EXERCISE OBJECTIVE >>
Copy the entries below exactly, but only from the line containing "v); try done." through the final line.

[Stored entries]
• • •
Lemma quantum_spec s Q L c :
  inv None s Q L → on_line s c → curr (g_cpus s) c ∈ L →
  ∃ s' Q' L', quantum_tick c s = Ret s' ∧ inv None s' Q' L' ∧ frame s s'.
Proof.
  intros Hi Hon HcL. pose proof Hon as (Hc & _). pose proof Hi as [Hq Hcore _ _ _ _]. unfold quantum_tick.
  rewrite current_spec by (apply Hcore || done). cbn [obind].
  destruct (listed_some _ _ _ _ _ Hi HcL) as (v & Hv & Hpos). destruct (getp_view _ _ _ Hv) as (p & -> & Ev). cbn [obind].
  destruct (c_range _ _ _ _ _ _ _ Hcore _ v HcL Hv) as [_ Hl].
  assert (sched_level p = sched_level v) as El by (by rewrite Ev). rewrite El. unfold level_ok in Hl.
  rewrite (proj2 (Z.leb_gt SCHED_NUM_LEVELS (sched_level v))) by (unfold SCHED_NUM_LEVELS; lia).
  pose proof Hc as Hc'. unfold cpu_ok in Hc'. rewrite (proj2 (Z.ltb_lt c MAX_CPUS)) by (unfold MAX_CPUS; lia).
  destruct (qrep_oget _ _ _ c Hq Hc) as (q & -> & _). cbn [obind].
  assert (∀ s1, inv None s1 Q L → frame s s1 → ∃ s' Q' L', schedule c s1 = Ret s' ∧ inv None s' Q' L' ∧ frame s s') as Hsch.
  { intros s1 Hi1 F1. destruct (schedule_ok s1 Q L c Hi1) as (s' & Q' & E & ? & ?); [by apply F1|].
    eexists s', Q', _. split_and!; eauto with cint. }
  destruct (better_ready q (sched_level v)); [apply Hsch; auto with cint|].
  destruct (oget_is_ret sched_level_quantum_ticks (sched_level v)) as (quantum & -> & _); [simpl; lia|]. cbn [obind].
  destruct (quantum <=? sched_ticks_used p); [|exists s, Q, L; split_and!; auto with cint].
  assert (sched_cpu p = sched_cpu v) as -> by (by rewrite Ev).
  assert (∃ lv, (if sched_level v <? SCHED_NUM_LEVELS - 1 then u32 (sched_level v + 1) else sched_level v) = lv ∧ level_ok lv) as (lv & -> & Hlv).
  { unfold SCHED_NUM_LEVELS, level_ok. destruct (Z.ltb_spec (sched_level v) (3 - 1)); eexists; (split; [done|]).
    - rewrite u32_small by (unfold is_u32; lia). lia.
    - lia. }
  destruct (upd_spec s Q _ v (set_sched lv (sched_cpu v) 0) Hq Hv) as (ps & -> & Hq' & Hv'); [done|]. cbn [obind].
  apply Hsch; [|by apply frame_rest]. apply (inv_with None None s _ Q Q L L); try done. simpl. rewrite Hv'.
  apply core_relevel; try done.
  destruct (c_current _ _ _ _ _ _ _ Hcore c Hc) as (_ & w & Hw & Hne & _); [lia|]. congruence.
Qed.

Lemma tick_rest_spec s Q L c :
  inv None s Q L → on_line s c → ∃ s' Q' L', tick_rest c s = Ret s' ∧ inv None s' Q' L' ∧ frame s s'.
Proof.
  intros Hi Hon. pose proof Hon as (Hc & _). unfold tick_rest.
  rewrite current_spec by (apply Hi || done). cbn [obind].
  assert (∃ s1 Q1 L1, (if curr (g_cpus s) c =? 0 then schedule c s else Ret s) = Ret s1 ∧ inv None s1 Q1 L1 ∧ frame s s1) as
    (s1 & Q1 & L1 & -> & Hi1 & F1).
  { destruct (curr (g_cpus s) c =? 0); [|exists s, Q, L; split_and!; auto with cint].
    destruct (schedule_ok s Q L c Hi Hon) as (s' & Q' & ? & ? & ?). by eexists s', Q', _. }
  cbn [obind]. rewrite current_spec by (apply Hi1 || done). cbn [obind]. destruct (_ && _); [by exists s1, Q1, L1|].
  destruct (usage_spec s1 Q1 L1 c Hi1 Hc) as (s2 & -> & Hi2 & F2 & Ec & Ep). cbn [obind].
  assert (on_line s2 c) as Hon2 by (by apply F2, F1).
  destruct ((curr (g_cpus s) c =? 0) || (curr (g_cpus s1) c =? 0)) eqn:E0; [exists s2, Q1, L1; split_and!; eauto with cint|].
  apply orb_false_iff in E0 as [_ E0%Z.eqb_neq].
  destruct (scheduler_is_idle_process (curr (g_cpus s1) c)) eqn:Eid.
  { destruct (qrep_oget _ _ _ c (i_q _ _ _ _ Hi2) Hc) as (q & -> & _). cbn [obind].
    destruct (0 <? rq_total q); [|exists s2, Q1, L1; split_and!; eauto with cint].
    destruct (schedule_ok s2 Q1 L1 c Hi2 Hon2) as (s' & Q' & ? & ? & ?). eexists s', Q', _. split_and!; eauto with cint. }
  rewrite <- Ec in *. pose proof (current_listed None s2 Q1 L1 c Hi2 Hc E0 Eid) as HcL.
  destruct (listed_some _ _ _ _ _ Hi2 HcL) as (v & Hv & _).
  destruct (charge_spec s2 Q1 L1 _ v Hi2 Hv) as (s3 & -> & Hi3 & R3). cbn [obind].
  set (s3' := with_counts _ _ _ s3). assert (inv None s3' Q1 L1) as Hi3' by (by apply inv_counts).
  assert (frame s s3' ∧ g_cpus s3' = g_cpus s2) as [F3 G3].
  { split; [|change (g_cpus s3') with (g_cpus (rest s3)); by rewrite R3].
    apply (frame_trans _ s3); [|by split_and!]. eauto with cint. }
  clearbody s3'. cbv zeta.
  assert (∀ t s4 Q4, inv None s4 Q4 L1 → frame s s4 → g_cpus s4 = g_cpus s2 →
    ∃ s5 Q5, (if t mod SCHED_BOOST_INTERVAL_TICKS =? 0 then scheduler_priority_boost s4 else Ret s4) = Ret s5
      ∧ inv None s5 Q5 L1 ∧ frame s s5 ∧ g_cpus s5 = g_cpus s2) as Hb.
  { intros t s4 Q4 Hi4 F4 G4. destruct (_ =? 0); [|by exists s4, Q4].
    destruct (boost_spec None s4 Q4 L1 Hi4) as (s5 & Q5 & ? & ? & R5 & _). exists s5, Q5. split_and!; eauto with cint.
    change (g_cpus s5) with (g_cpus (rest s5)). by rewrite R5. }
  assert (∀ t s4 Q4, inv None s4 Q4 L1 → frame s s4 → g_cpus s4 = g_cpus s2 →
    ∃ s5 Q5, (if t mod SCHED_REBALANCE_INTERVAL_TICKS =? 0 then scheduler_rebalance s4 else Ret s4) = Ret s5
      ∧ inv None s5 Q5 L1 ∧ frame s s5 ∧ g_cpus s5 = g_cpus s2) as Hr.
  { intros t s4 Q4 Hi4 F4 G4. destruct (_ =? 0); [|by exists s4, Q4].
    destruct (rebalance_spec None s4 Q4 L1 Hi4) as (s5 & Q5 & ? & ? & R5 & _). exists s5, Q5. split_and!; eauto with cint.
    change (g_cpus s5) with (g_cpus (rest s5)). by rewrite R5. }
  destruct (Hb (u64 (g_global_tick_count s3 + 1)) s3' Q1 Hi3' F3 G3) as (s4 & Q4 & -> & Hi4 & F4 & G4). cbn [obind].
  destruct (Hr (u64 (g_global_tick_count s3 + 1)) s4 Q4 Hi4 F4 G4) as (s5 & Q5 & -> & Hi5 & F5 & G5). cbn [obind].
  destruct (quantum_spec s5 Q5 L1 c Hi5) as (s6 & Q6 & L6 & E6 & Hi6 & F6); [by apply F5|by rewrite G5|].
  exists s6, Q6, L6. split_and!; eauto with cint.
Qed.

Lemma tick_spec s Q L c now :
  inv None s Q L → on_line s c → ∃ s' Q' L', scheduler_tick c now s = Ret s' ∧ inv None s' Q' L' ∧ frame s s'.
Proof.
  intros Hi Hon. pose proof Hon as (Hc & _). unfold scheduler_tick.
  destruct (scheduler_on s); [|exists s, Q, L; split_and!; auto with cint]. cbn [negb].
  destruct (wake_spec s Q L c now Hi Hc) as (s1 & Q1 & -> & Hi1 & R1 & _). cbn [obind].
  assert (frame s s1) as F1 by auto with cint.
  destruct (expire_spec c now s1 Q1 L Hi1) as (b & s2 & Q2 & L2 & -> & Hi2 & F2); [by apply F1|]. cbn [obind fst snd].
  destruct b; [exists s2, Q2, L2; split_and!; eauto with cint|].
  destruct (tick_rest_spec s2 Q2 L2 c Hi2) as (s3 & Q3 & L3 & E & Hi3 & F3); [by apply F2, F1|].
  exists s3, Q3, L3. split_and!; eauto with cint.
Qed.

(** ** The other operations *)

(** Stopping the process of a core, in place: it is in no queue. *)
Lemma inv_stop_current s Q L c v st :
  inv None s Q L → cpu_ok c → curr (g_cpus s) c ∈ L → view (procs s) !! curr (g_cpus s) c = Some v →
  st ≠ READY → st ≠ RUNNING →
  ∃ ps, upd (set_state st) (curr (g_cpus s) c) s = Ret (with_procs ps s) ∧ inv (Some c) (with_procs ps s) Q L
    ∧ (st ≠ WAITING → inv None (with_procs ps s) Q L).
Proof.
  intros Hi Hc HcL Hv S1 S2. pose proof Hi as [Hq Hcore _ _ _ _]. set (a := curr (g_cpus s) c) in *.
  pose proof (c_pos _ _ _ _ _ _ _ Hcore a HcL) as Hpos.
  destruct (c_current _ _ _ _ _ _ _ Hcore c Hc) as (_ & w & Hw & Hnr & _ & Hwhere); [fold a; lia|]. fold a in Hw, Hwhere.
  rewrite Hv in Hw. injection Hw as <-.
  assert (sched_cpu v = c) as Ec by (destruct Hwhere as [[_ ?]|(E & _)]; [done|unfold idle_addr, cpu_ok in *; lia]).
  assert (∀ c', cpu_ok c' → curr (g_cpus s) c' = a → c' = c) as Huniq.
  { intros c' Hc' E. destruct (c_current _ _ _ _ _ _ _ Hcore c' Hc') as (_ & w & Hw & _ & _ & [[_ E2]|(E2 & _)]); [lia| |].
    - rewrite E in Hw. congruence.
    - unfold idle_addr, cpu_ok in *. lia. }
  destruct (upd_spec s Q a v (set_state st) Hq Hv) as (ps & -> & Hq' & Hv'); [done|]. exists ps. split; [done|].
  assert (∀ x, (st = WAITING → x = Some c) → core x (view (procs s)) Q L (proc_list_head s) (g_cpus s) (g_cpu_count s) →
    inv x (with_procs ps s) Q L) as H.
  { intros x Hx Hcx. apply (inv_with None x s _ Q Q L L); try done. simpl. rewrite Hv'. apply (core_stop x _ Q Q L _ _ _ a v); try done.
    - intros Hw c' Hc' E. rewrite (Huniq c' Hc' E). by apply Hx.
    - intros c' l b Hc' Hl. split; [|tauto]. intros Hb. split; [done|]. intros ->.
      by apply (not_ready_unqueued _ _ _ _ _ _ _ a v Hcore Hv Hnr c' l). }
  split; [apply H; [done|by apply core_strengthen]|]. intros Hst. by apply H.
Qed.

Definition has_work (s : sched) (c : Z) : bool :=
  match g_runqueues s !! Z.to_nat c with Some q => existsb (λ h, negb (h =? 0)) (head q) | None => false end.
• • •
ANSWER SECTION >>
  { intros x Hx Hcx. apply (inv_with None x s _ Q Q L L); try done. simpl. rewrite Hv'. apply (core_stop x _ Q Q L _ _ _ a v); try done.
    - intros Hw c' Hc' E. rewrite (Huniq c' Hc' E). by apply Hx.
    - intros c' l b Hc' Hl. split; [|tauto]. intros Hb. split; [done|]. intros ->.
      by apply (not_ready_unqueued _ _ _ _ _ _ _ a v Hcore Hv Hnr c' l). }
  split; [apply H; [done|by apply core_strengthen]|]. intros Hst. by apply H.
Qed.

Definition has_work (s : sched) (c : Z) : bool :=
  match g_runqueues s !! Z.to_nat c with Some q => existsb (λ h, negb (h =? 0)) (head q) | None => false end.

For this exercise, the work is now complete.